Bubarkan Inspektorat..!, Puluhan Miliar Anggaran diserap, Hasil Kerja Nihil

Berita, Daerah, Hukum384 Dilihat

BEKASI, JEJAKHUKUM.net – Sebagai Aktivis antikorupsi yang aktif bersama Lembaga Investigasi Negara (LIN),  Ependi dan team kerapkali mendapatkan perlakuan yang kurang baik oleh banyak pejabat pemerintah. Tak heran kalau hal seperti itu sering  dialaminya, karna aktivitasnya mungkin dinilai mengganggu stabilitas dan kebiasaan pejabat korup.

Dalam lima bulan terakhir di 2025, Lembaga Investigasi Negara yang dinakhodai nya , kerapkali melakukan Laporan Informasi (LI) kepada institusi penegak hukum. Hal ini didasari oleh data yang dimiliki serta hasil investigasi ke masing-masing instansi pemerintah baik Desa, Kecamatan bahkan Pemerintah Kabupaten, alhasil menunggu dengan tiada kejelasan sampai kapan laporan nya akan di tindaklanjuti.

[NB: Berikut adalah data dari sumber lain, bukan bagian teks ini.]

(** [bytes.Compare] of the public keys. *)
Definition byKey (a b : PeerConfig) : Z :=
  match String.compare (pc_PublicKey a) (pc_PublicKey b) with Lt => -1 | Eq => 0 | Gt => 1 end.

Section Wireguard.
Context {DV : WgDevice} {O : GoOrder}.

Record Wireguard : Type := mkWireguard {
  w_local : LocalEvent;
  w_cluster : ClusterEvent;
  peers : list PeerConfig;
  port : Z;
  privateKey : Key;
  device : Device;
  loops : nat
}.

Definition setDevice (d : Device) (w : Wireguard) : Wireguard :=
  mkWireguard (w_local w) (w_cluster w) (peers w) (port w) (privateKey w) d (loops w).

Definition overCluster : Go Wireguard (list (string * ClusterNode)) :=
  fun w => (Ok (rangeOver (loops w) (w_cluster w)),
            mkWireguard (w_local w) (w_cluster w) (peers w) (port w) (privateKey w) (device w) (S (loops w))).

Definition addWireguardIP : Go Wireguard unit :=
  nodes <-- overCluster ;;
  match List.find (fun p => IsLocal p.2) nodes with
  | None => ret tt
  | Some (_, node) =>
      w <-- get ;;
      addrs <-- wrapf "error while listing addresses for the wireguard interface: %w" [] (lift (AddrList (device w))) ;;
      if existsb (fun a => IP_Equal a (AsSlice (InternalAddress node))) addrs then ret tt
      else
        ip <-- wrapf "error while computing local node IP: %w" []
                 (lift (PrefixToIPNet (PrefixFrom (InternalAddress node) NodePrefix))) ;;
        wrapf "error while adding local node IP: %w" []
          (fun w => let '(o, d) := AddrAdd ip (device w) in (o, setDevice d w))
  end.

Fixpoint allowedIPs (cidrs : list Prefix) : outcome (list IPNet) :=
  match cidrs with
  | [] => Ok []
  | c :: rest =>
      cidr <-? errorf "error while computing allowed IP for node %q from CIDR %q: %w" (PrefixToIPNet c) ;;
      ips <-? allowedIPs rest ;;
      Ok (cidr :: ips)
  end.
Definition cleanupCNIFile : Go CNI unit :=
  c <-- get ;;
  if (0 <? String.length (written c))%nat
  then wrapf "error while removing CNI configuration: %w" [] (onDisk removeConfig)
  else ret tt.

Definition cleanupIptables : Go CNI unit :=
  c <-- get ;;
  forEach (rules c) tt (fun _ r =>
    wrapf "error while removing stale iptables rule %q: %w" [] (onIpt (iptDelete r))).

Inductive cniUpdate : Type :=
| CniCluster (c : ClusterEvent)
| CniLocal (l : LocalEvent).

Definition receive (u : cniUpdate) : Go CNI unit :=
  modify (fun c => match u with
    | CniCluster x => mkCNI x (cn_local c) (localNode c) (written c) (rules c) (bridge c) (disk c) (ipt c) (turns c)
    | CniLocal l => mkCNI (cn_cluster c) l (localNode c) (written c) (rules c) (bridge c) (disk c) (ipt c) (turns c)
    end) ;;;
  wrapf "error while configuring wireguard interface: %w" [] configureCNI.

(** [CNI.Run] over what it receives before its context ends; the last deferred runs
    first. *)
Definition CNI_Run (updates : list cniUpdate) : Go CNI unit :=
  deferred
    (deferred
       (deferred (forEach updates tt (fun _ u => receive u))
          cleanupCNIFile "error while cleaning up CNI file: %w")
       (onBridge bridgeDel) "error while deleting interface %q: %w")
    cleanupIptables "error while cleaning up iptables: %w".

Definition noNode : ClusterNode := mkClusterNode NoAddr None (mkAddrPort NoAddr 0) [] false.
Definition noLocal : LocalEvent := mkLocalEvent NoAddr "" 0 "".
Definition NewCNI (b : BridgeDev) (d : Disk) (i : Ipt) : CNI := mkCNI ∅ noLocal noNode "" [] b d i 0.

(** ** What is relied on *)

Class CniLaws : Type := {
  contentOf : Disk -> option string;
  rulesIn : Ipt -> gset rule;
  bridgeAddrs_law b : match bridgeAddrs b with Ok _ | Err _ => True | _ => False end;
  bridgeAdd_law n b : match bridgeAdd n b with (Ok _, _) | (Err _, _) => True | _ => False end;
  bridgeDel_law b : match bridgeDel b with (Ok _, _) | (Err _, _) => True | _ => False end;
  marshal_law c : match MarshalIndent c with Ok _ | Err _ => True | _ => False end;
  write_law s d : match writeConfig s d with
    | (Ok _, d') => contentOf d' = Some s | (Err _, _) => True | _ => False end;
  remove_law d : match removeConfig d with
    | (Ok _, d') => contentOf d' = None | (Err _, _) => True | _ => False end;
  append_law r i : match AppendUnique r i with
    | (Ok _, i') => rulesIn i' = {[r]} ∪ rulesIn i | (Err _, i') => rulesIn i' = rulesIn i | _ => False end;
  delete_law r i : match iptDelete r i with
    | (Ok _, i') => rulesIn i' = rulesIn i ∖ {[r]} | (Err _, i') => rulesIn i' = rulesIn i | _ => False end
}.

Context {L : CniLaws}.

(** All but the bridge as before. *)
Definition sameBut (c0 c : CNI) : Prop :=
  cn_cluster c = cn_cluster c0 /\ cn_local c = cn_local c0 /\ localNode c = localNode c0
  /\ written c = written c0 /\ rules c = rules c0 /\ disk c = disk c0 /\ ipt c = ipt c0.

Lemma addCNIIP_same c0 : steps (sameBut c0) addCNIIP (fun _ => True).
Proof using L.
  unfold addCNIIP. apply (steps_bind _ _ _ (fun _ => True)); [by intros w Hw|]. intros c _.
  apply (steps_bind _ _ _ (fun _ => True)).
  { apply steps_wrapf, steps_lift. pose proof (bridgeAddrs_law (bridge c)). by destruct (bridgeAddrs (bridge c)). }
  intros addrs _. induction (CIDRs (localNode c)) as [|cidr l IH]; cbn [addRangeIPs]; [by apply steps_ret|].
  destruct (existsb _ addrs); [by apply steps_ret|].
  apply (steps_bind _ _ _ (fun _ => True)).
  { apply steps_wrapf, steps_lift. unfold PrefixToIPNet. by repeat case_match. }
  intros nip _. apply (steps_bind _ _ _ (fun _ => True)); [|done]. apply steps_wrapf.
  intros w Hw. unfold onBridge. pose proof (bridgeAdd_law nip (bridge w)) as H.
  by destruct (bridgeAdd nip (bridge w)) as [[] b].
Qed.

(** The file has what was written, if something was. *)
Definition fileInv (c : CNI) : Prop := written c = "" \/ contentOf (disk c) = Some (written c).

Lemma writeCNIConfig_spec c :
  fileInv c ->
  let '(o, c') := writeCNIConfig c in
  cn_cluster c' = cn_cluster c /\ cn_local c' = cn_local c /\ localNode c' = localNode c
  /\ rules c' = rules c /\ ipt c' = ipt c
  /\ match o with
     | Ok _ => fileInv c' /\ exists json, MarshalIndent (cniConfig bridgeName (CIDRs (localNode c))) = Ok json
                /\ written c' = json
     | Err _ => True
     | _ => False
     end.
Proof using L.
  intros HF. unfold writeCNIConfig, bind, get, wrapf, lift.
  pose proof (marshal_law (cniConfig bridgeName (CIDRs (localNode c)))) as HM.
  destruct (MarshalIndent _) as [json|e| |]; try done.
  destruct (String.eqb_spec json (written c)) as [->|Hn]; cbn.
  - split_and!; try done. by eexists.
  - unfold onDisk. pose proof (write_law json (disk c)) as HW.
    destruct (writeConfig json (disk c)) as [[[]|e| |] d]; try done; cbn; split_and!; try done; [by right|by eexists].
Qed.

Lemma appends_spec l c :
  let '(o, c') := forEach l tt (fun _ r => wrapf "error while adding iptables rule %q: %w" [] (onIpt (AppendUnique r))) c in
  cn_cluster c' = cn_cluster c /\ cn_local c' = cn_local c /\ localNode c' = localNode c
  /\ written c' = written c /\ disk c' = disk c /\ rules c' = rules c
  /\ rulesIn (ipt c) ⊆ rulesIn (ipt c') ⊆ rulesIn (ipt c) ∪ list_to_set l
  /\ match o with Ok _ => list_to_set l ⊆ rulesIn (ipt c') | Err _ => True | _ => False end.
Proof using L.
  revert c. induction l as [|r l IH]; intros c; cbn [forEach].
  - cbn. split_and!; try done; set_solver.
  - unfold bind, wrapf at 1, onIpt at 1. pose proof (append_law r (ipt c)) as HA.
    destruct (AppendUnique r (ipt c)) as [[[]|e| |] i]; try done; cbn.
    + specialize (IH (mkCNI (cn_cluster c) (cn_local c) (localNode c) (written c) (rules c) (bridge c) (disk c) i (turns c))).
      destruct (forEach l _ _ _) as [o c']. cbn in IH. destruct IH as (-> & -> & -> & -> & -> & -> & [H1 H2] & H3).
      split_and!; try done; [set_solver|set_solver|]. destruct o; set_solver.
    + split_and!; try done; set_solver.
Qed.

Lemma deletes_spec l c :
  let '(o, c') := forEach l tt (fun _ r => wrapf "error while removing stale iptables rule %q: %w" [] (onIpt (iptDelete r))) c in
  rulesIn (ipt c) ∖ list_to_set l ⊆ rulesIn (ipt c') ⊆ rulesIn (ipt c) /\ written c' = written c /\ disk c' = disk c
  /\ match o with Ok _ => rulesIn (ipt c') = rulesIn (ipt c) ∖ list_to_set l | Err _ => True | _ => False end.
Proof using L.
  revert c. induction l as [|r l IH]; intros c; cbn [forEach].
  - cbn. split_and!; try done; set_solver.
  - unfold bind, wrapf at 1, onIpt at 1. pose proof (delete_law r (ipt c)) as HA.
    destruct (iptDelete r (ipt c)) as [[[]|e| |] i]; try done; cbn.
    + specialize (IH (mkCNI (cn_cluster c) (cn_local c) (localNode c) (written c) (rules c) (bridge c) (disk c) i (turns c))).
      destruct (forEach l _ _ _) as [o c']. cbn in IH. destruct IH as ([H1 H2] & -> & -> & H3).
      split_and!; try done; [set_solver|set_solver|]. destruct o; set_solver.
    + rewrite HA. split_and!; try done; set_solver.
Qed.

” Belasan Lapdu kami serahkan ke Kejaksaan, semuanya hasil investigasi dan data yang kami miliki. Tapi sayang,penegak hukum kurang tertarik akan hal ini. Mereka saling melempar kewenangan, antara Inspektorat yang berhak atau kejaksaan? semua tidak jelas,kata dia.

 

Dapat disimpulkan kenapa banyak Laporan Informasi (Li) ke Kejaksaan tentang dugaan Korupsi di instansi selalu mandek alias tak bergerak? alasan pertama dikarenakan pihak Kejaksaan selalu meminta hasil Advice terlebih dahulu kepada Inspektorat sebelum dilakukan pemeriksaan berlanjut dan bisa kita simpulkan, apakah inspektorat akan memberikan informasi dengan jelas atas Advice yang diminta?

 

” Pantas saja banyak Laporan Informasi yang tak bergerak,yah semua karna rekan sejawat nya yang menjadi pejabat, mana mungkin advice tersebut dibuat dan mau di serahkan ke Kejaksaan,” jelasnya.

 

Hal ini justru menimbulkan pertanyaan besar terhadap kinerja inspektorat, apa kerjanya selama ini? bukan kah anggarannya cukup besar untuk menunjang setiap aktivitasnya.  Jika satu saja laporan dugaan korupsi harus menunggu berminggu-minggu untuk mendapatkan Advice nya.  Jika hal demikian terus berlanjut, dipastikan untuk menjadikan Bekasi lebih baik lagi kedepannya teramat sulit.   Ladang korupsi sudah disediakan, sistem pemeriksaan /  audit hanya sekedar, kumplit sudah.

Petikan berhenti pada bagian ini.